On the face of it, there’s nothing to dislike about the decision by the Censorship of Publications Board to ban a book entitled The Raped Little Runaway.
Who could possibly oppose the banning of anything so vile?
Well, hold on a second. That question carries so many hidden implications that we need to dig deep in order to find the answer and we need to start by asking why we should ban anything, especially these days when everything is available on the internet anyway.
But more pertinently, who is to say what material should be suppressed? Who should we appoint to protect us from indecent or obscene material and in what way are these people better qualified than other adults to make such judgements?
The current board is composed as follows:
Shane McCarthy, a solicitor in County Cork.
Noëlle O’Connor. Senior Lecturer in Tourism and Hospitality Studies. Course Director for the B.A. (Hons.) in Business Studies with Event Management Programme in Limerick Institute of Technology.
Sinéad Prunty. Barrister and law lecturer.
Philip Moynihan. Former Chief Superintendent in an Garda Síochána.
Georgina Byrne. South Dublin County Librarian.
Well and good. All of these people seem to be fine, upstanding citizens, but I still have one question.
In what sense are any of these people better equipped than I am to judge what is suitable reading material for me as a mature adult?
In what sense will I, as a mature adult, not be able to see that The Raped Little Runaway is a vile piece of work and reject it accordingly?
In what sense do I, as a mature adult, need a censorship board of people who are no better qualified than I am to tell me what I can and cannot read?
Yes, of course we all feel repelled by publications such as the one described, but it’s hard to see how censorship is the answer. After all, it isn’t so long ago in Ireland when most of the world’s greatest authors were banned by the very same censorship board, turning this country into the cultural equivalent of Enver Hoxha’s Albania. That’s the danger when you appoint five arbitrary individuals to decide what their fellow citizens may or may not read.
James Joyce, Brendan Behan, John Steinbeck, Graham Greene and F Scott Fitzgerald have all been banned by the censorship board and even today if you were found in possession of a banned publication, True Detective for example, you would be liable to a fine of €63.50. If anyone could be bothered to charge you, that is.
Disgust and revulsion are in the eye of the beholder, and the beholding eye of Ireland has shifted its focus considerably since the days when Brendan Behan proudly declared himself the Leader of the Banned. We are no longer the paternalistic society founded by the wealthy professional Catholic elite who put through the 1921 revolution. We no longer take our cues from priests or the Legion of Mary and we no longer pass our laws according to the diktats of the conservative rump, as last year’s Marriage Equality referendum proclaimed to the world.

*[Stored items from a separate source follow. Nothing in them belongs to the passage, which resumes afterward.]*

Lemma card_quantity_prices_witness :
  exists parts',
    PartCard.handleQuantityChange Samples.catalog
      (Some Samples.mockKarnatakaCustomer) [Samples.lid; Samples.blank]
      Samples.lid 5 = Js.Normal parts' /\
    exists p',
      parts' !! 0%nat = Some p' /\
      QuotationPart.quantity p' = 5%Q /\
      coherent p' /\
      (is_Some (Some Samples.mockKarnatakaCustomer) ->
       (0 < QuotationPart.totalPrice p')%Q ->
       (QuotationPart.gstAmount p' == QuotationPart.totalPrice p' * (18 # 100))%Q) /\
      (Some Samples.mockKarnatakaCustomer = None ->
       QuotationPart.gstAmount p' = 0%Q) /\
      (if bool_decide (is_Some (Some Samples.mockKarnatakaCustomer))
          && Js.truthy (QuotationPart.material Samples.lid)
          && Js.truthy (QuotationPart.technology Samples.lid)
          && negb (Qeq_bool 5 0)
       then exists material,
           lookupMaterial Samples.catalog
             (default "" (QuotationPart.technology Samples.lid))
             (default "" (QuotationPart.material Samples.lid))
           = Js.Normal material /\
           QuotationPart.unitPrice p'
           = (QuotationPart.volume Samples.lid * Material.cost_per_cc material)%Q
       else QuotationPart.unitPrice p' = QuotationPart.unitPrice Samples.lid) /\
      QuotationPart.material p' = QuotationPart.material Samples.lid /\
      QuotationPart.technology p' = QuotationPart.technology Samples.lid /\
      QuotationPart.serialNumber p' = QuotationPart.serialNumber Samples.lid.
Proof.
  eexists. split; [vm_compute; reflexivity |].
  apply (card_quantity_prices Samples.catalog
           (Some Samples.mockKarnatakaCustomer) [Samples.lid; Samples.blank]).
  - reflexivity.
  - reflexivity.
  - vm_compute. reflexivity.
Defined.

End CardEdits.

(** ** Saving a draft *)

Section SavingDrafts.
Import GstCalculator UseSavedQuotations.

Lemma saveQuotation_stores (quotationsData quotationsData' : SavedQuotationsData.t)
      (now : DateNow.t) (freshId quotationId : string)
      (params : SaveQuotationParams.t) :
  saveQuotation quotationsData now freshId params
  = Js.Normal (quotationsData', quotationId) ->
  exists q,
    SavedQuotationsData.quotations quotationsData' !! quotationId = Some q /\
    SavedQuotation.totalBasePrice q = SaveQuotationParams.totalBasePrice params /\
    SavedQuotation.discount q = SaveQuotationParams.discount params /\
    SavedQuotation.totalGST q = SaveQuotationParams.totalGST params /\
    SavedQuotation.finalPrice q = SaveQuotationParams.finalPrice params /\
    SavedQuotation.totalServiceCharges q
    = SaveQuotationParams.totalServiceCharges params /\
    SavedQuotation.status q = QDraft.
Proof.
  unfold saveQuotation. intros H.
  destruct (Js.truthy (SaveQuotationParams.existingQuotationId params)).
  - destruct (Js.get (SavedQuotationsData.quotations quotationsData) _)
      as [e | |]; try discriminate.
    destruct (DateNow.plusDays now 30) as [validUntil |]; [| discriminate].
    inversion H; subst. cbn. rewrite lookup_insert_eq.
    eexists. split; [reflexivity |]. cbn. repeat split.
  - destruct (DateNow.plusDays now 30) as [validUntil |]; [| discriminate].
    inversion H; subst. cbn. rewrite lookup_insert_eq.
    eexists. split; [reflexivity |]. cbn. repeat split.
Qed.
(** * orch_api: the Orchestrator REST client of [src/orch_api.py]

    A shallow embedding of the class [OrchApi]: Python values, the
    insertion-ordered dictionaries request bodies are built from, the
    [requests] calls as a state-and-exception monad over a log of the
    requests that were sent, and the seven methods of the class. *)

From Stdlib Require Import List String Ascii ZArith Bool Lia DecimalString.
Import ListNotations.
Open Scope string_scope.
Open Scope Z_scope.

Local Set Warnings "-register-all".

(** ** Python values *)

(** The JSON-compatible values the client handles.  A dictionary is the list
    of its items in insertion order (keys are strings, as JSON and keyword
    arguments require).  Strings hold ASCII text; floats are left out. *)
Inductive pyval : Type :=
| PNone
| PBool (b : bool)
| PInt (n : Z)
| PStr (s : string)
| PList (l : list pyval)
| PDict (d : list (string * pyval)).

Definition dict : Type := list (string * pyval).

Module Py.

(** [str(n)] for an [int]. *)
Definition str_of_int (n : Z) : string := NilZero.string_of_int (Z.to_int n).

Definition squote : ascii := "039"%char.
Definition dquote : ascii := "034"%char.
Definition backslash : ascii := "092"%char.

Fixpoint contains_char (c : ascii) (s : string) : bool :=
  match s with
  | EmptyString => false
  | String a s' => Ascii.eqb a c || contains_char c s'
  end.

Definition hex_digit (n : nat) : ascii :=
  match n with
  | 0 => "0" | 1 => "1" | 2 => "2" | 3 => "3" | 4 => "4" | 5 => "5"
  | 6 => "6" | 7 => "7" | 8 => "8" | 9 => "9" | 10 => "a" | 11 => "b"
  | 12 => "c" | 13 => "d" | 14 => "e" | _ => "f"
  end%nat%char.

(** One character of [repr] of a string delimited by [q]. *)
Definition repr_char (q c : ascii) : string :=
  let n := nat_of_ascii c in
  if Ascii.eqb c q || Ascii.eqb c backslash then String backslash (String c "")
  else if Nat.eqb n 9 then String backslash "t"
  else if Nat.eqb n 10 then String backslash "n"
  else if Nat.eqb n 13 then String backslash "r"
  else if Nat.ltb n 32 || Nat.eqb n 127 then
    String backslash
      (String "x" (String (hex_digit (n / 16)) (String (hex_digit (n mod 16)) "")))
  else String c "".
(** * clawdbot: the Gmail digest pipelines

    A shallow embedding of [scripts/gmail-digest.py] (the per-message
    pipeline) and [scripts/gmail-digest-all.py] (the all-at-once
    variant), and the properties of the specification checked on it.

    Python values are modelled as follows.
    - A [str] is the list of its code points ([N]); [len], slicing,
      [find], [strip], comparison and [sorted] work on code points as
      they do in CPython.
    - A [set] of strings is a [gset]; a [list] is a [list].
    - A call that leaves the process (the [gog] CLI, an HTTP request,
      the article fetcher) consults an oracle of the environment and is
      recorded in a trace; the oracle sees the trace so far, so the
      outside world may answer the same request differently each time.
    - An uncaught exception is the outcome [Raise]; the [try]/[except]
      blocks of the source are the matches on it. *)

From Stdlib Require Import ZArith NArith List String Ascii Lia Bool.
From stdpp Require Import base decidable countable gmap sets list sorting.

Local Open Scope N_scope.

(* ===================================================================== *)
(** * Part I. Definitions *)
(* ===================================================================== *)

(** ** The Python runtime the scripts rely on *)

Module Py.

(** A string is a sequence of Unicode code points. *)
Abbreviation char := N (only parsing).
Abbreviation str := (list N) (only parsing).

(** [bytes.decode('utf-8', errors='replace')]: every maximal ill-formed
    subsequence becomes one U+FFFD.  The decoder is a state machine over
    the bytes: [pending] is the number of continuation bytes still
    expected, [acc] the bits collected, [lo..hi] the range allowed for
    the next byte. *)
Record utf8_state := Utf8 { pending : nat; acc : N; lo : N; hi : N }.

Definition utf8_idle : utf8_state := Utf8 0 0 128 191.

Definition REPLACEMENT : char := 65533.

Definition utf8_lead (b : N) : list N * utf8_state :=
  if b <? 128 then ([b], utf8_idle)
  else if b <? 194 then ([REPLACEMENT], utf8_idle)
  else if b <? 224 then ([], Utf8 1 (N.land b 31) 128 191)
  else if b =? 224 then ([], Utf8 2 0 160 191)
  else if b =? 237 then ([], Utf8 2 13 128 159)
  else if b <? 240 then ([], Utf8 2 (N.land b 15) 128 191)
  else if b =? 240 then ([], Utf8 3 0 144 191)
  else if b <? 244 then ([], Utf8 3 (N.land b 7) 128 191)
  else if b =? 244 then ([], Utf8 3 4 128 143)
  else ([REPLACEMENT], utf8_idle).

Definition utf8_step (st : utf8_state) (b : N) : list N * utf8_state :=
  match pending st with
  | O => utf8_lead b
  | S n =>
      if (lo st <=? b) && (b <=? hi st) then
        let a := N.lor (N.shiftl (acc st) 6) (N.land b 63) in
        match n with
        | O => ([a], utf8_idle)
        | S _ => ([], Utf8 n a 128 191)
        end
      else
        let (out, st') := utf8_lead b in (REPLACEMENT :: out, st')
  end.

Fixpoint utf8_run (st : utf8_state) (bs : list N) : list N :=
  match bs with
  | [] => match pending st with O => [] | S _ => [REPLACEMENT] end
  | b :: bs' => let (out, st') := utf8_step st b in out ++ utf8_run st' bs'
  end.

Definition utf8_decode (bs : list N) : str := utf8_run utf8_idle bs.

(** String literals of the source: the literal's UTF-8 bytes, decoded. *)
Definition lit (s : string) : str :=
  utf8_decode (map N_of_ascii (list_ascii_of_string s)).
Arguments lit s%_string.

Definition NL : char := 10.

(** Truthiness of a string: [if s:]. *)
Definition truthy (s : str) : bool :=
  match s with [] => false | _ :: _ => true end.

Definition str_eqb (a b : str) : bool := bool_decide (a = b).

We are adults, and as adults we are perfectly capable of judging for ourselves what to read and what not to read.
The current members of our censorship board seem to be perfectly rational, balanced, trustworthy individuals, even if they are underworked. The last time they were called together was when they considered a complaint about Alan Shatter’s dreadful but hardly pornographic novel, Laura. But it’s telling that they had to convene at all just because some crank took issue with the written word.
Sadly for the reading public, Shatter’s novel is still at large. Thankfully for literary freedom, it can still be purchased in the shops.
Do we really need five people imposing their personal views on us when we’re well able to form our own opinions? It’s easy to be smug these days, but institutions live on unless they’re actively abolished and who’s to say that a censorship board of the future might not choose to ban thousands of books again, just as they did in our not-so-glorious past?
It isn’t fantasy. They did it already and those antediluvian attitudes are still here in the form of the Iona Institute, still in denial and still bemoaning the democratic decision of the Irish people to legalise same-sex marriage.
Imagine if these people somehow got a stranglehold on the censorship board.
For every revolting paedophile who’ll never get his book onto a shelf, there are a hundred Hemingways, Joyces, Edna O’Briens, Steinbecks, Behans all of whom cast a light into the dark oppressive shadows of Ionaland.
Let us never go back to those days. The politicians are agreed – unusually for them – that the censorship board is an anachronism that needs to be abolished. Let’s knock it on the head now and let’s agree that the Irish people are grown adults perfectly capable of judging for themselves what’s fit to read without the help of five random people who are no better qualified than anyone else.